* RECORDS FOR THE EXERCISE:

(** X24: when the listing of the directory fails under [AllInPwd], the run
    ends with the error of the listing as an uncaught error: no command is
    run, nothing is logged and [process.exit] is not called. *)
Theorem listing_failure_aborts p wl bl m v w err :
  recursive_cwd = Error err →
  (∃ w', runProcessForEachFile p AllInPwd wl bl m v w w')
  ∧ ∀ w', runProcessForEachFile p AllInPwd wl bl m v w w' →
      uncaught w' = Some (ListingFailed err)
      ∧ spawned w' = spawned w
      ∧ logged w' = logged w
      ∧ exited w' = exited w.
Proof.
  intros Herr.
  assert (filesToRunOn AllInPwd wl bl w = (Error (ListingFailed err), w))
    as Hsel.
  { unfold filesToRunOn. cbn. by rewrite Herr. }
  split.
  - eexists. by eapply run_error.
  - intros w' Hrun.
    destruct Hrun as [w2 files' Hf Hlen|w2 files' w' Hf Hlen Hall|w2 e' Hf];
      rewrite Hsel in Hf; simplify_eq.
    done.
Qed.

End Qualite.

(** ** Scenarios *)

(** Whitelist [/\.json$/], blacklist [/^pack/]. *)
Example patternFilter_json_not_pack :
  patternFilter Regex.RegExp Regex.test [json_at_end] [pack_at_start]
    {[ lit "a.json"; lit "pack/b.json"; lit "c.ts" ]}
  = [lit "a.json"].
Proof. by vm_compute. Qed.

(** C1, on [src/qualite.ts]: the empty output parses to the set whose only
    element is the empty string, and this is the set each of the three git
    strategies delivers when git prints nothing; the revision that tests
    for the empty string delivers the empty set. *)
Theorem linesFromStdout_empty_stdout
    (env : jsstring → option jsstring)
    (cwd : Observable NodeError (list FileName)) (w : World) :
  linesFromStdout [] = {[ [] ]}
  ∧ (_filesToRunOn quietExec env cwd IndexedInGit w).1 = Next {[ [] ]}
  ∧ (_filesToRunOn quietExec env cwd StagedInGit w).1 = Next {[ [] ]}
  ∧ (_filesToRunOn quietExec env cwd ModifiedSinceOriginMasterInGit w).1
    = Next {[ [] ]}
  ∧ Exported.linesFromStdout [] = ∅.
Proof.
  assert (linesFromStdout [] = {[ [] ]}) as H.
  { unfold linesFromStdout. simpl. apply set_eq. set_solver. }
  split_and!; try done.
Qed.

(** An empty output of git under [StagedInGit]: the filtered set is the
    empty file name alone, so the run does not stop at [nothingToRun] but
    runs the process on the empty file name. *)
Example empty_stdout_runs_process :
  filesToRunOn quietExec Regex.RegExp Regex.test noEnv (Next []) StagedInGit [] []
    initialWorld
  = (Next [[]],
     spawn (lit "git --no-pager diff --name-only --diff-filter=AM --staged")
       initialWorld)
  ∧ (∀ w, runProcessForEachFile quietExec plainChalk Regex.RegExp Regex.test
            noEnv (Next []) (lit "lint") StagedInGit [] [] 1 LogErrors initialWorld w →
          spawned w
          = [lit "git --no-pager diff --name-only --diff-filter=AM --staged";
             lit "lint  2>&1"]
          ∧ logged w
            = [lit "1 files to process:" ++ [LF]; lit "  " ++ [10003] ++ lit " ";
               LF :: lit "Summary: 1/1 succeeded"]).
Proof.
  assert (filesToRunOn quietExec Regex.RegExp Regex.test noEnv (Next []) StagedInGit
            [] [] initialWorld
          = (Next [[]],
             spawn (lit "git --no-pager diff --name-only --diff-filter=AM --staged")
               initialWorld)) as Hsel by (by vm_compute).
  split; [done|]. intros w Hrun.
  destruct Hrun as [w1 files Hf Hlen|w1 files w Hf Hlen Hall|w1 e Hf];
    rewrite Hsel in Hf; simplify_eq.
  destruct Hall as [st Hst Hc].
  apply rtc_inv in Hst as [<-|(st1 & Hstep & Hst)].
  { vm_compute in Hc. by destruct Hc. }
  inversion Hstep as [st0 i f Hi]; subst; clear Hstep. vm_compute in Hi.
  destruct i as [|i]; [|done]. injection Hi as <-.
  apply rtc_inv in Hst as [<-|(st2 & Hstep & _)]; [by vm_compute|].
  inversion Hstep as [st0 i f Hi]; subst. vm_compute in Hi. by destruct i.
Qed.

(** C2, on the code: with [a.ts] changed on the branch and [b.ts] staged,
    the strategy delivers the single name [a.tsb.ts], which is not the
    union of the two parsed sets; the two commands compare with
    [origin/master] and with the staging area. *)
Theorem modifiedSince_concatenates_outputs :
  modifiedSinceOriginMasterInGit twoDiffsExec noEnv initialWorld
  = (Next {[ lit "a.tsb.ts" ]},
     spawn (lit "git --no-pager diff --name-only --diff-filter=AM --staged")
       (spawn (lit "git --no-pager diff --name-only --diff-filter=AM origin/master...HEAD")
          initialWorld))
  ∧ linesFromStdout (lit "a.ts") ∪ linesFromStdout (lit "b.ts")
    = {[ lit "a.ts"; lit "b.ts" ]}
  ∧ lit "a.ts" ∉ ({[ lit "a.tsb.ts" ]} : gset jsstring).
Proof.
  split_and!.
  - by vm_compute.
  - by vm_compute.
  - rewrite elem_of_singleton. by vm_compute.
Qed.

...

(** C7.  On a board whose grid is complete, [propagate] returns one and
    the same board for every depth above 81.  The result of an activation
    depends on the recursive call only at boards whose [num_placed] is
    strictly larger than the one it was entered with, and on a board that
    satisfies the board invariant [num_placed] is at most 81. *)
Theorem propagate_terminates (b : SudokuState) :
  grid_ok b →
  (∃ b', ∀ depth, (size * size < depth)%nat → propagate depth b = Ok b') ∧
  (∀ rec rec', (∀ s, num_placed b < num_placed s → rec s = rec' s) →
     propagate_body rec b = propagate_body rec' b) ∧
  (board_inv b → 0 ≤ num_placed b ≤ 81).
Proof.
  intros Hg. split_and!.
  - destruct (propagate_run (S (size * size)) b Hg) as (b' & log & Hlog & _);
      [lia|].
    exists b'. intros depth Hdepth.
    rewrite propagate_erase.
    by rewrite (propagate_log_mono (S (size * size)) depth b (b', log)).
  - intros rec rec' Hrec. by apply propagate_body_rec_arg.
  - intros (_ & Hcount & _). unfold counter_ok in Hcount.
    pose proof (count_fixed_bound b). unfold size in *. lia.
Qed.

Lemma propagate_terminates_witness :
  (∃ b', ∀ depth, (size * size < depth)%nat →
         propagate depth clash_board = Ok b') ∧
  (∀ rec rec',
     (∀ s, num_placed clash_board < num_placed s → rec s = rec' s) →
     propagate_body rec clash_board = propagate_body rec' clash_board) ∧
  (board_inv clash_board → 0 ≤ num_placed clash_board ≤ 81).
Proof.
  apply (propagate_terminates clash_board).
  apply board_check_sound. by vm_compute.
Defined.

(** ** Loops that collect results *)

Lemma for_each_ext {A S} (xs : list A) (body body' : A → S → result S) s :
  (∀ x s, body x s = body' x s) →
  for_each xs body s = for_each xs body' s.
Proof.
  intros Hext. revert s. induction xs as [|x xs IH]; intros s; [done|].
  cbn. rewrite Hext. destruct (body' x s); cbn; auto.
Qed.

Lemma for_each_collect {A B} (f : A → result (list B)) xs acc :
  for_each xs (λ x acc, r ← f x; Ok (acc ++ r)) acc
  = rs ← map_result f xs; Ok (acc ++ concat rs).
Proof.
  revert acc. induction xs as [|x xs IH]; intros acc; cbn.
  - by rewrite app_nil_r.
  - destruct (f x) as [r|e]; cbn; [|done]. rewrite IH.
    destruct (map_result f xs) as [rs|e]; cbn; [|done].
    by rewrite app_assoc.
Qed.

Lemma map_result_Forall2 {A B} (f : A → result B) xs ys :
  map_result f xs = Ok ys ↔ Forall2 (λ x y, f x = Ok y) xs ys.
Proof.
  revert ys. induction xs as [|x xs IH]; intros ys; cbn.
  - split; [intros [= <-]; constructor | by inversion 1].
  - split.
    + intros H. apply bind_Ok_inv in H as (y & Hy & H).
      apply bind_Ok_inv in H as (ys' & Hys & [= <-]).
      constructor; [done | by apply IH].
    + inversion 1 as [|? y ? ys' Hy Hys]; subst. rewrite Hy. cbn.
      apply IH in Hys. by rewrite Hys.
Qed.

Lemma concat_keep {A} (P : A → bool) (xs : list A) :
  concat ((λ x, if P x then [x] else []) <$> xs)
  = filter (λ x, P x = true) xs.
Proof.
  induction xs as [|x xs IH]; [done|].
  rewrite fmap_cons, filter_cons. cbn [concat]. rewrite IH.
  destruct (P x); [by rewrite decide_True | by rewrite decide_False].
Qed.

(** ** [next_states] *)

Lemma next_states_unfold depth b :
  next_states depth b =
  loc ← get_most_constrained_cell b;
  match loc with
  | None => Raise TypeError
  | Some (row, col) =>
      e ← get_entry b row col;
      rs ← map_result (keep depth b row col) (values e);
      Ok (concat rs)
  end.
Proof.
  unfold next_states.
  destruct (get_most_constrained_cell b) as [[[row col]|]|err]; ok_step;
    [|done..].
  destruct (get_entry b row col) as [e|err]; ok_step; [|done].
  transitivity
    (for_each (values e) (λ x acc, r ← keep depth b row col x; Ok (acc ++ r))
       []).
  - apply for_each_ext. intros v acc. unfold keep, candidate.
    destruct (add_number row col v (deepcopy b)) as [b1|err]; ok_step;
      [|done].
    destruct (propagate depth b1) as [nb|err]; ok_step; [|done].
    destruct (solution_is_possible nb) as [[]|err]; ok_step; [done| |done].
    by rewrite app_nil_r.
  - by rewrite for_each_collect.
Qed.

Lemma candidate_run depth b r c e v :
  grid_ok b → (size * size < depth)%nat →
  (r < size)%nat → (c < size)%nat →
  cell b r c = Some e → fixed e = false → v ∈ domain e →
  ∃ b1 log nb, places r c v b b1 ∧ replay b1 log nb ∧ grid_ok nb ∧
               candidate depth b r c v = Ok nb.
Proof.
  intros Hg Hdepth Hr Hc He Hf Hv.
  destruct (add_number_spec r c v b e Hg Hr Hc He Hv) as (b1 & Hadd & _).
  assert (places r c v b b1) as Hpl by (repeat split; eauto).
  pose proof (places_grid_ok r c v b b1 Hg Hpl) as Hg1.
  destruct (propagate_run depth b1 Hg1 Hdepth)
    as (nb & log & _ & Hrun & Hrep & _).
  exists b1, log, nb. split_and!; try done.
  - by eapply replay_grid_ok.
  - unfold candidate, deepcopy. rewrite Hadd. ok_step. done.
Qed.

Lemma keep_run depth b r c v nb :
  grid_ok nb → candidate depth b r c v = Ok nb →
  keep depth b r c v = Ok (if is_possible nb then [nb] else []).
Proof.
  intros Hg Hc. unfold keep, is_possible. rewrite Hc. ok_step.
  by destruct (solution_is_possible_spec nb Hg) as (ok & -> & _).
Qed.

* WHAT THIS TASK INVOLVES: Filter the data above by the word "inversion" and copy every line that matches.

* WRITTEN SOLUTION:
  inversion Hstep as [st0 i f Hi]; subst; clear Hstep. vm_compute in Hi.
  inversion Hstep as [st0 i f Hi]; subst. vm_compute in Hi. by destruct i.
  - split; [intros [= <-]; constructor | by inversion 1].
    + inversion 1 as [|? y ? ys' Hy Hys]; subst. rewrite Hy. cbn.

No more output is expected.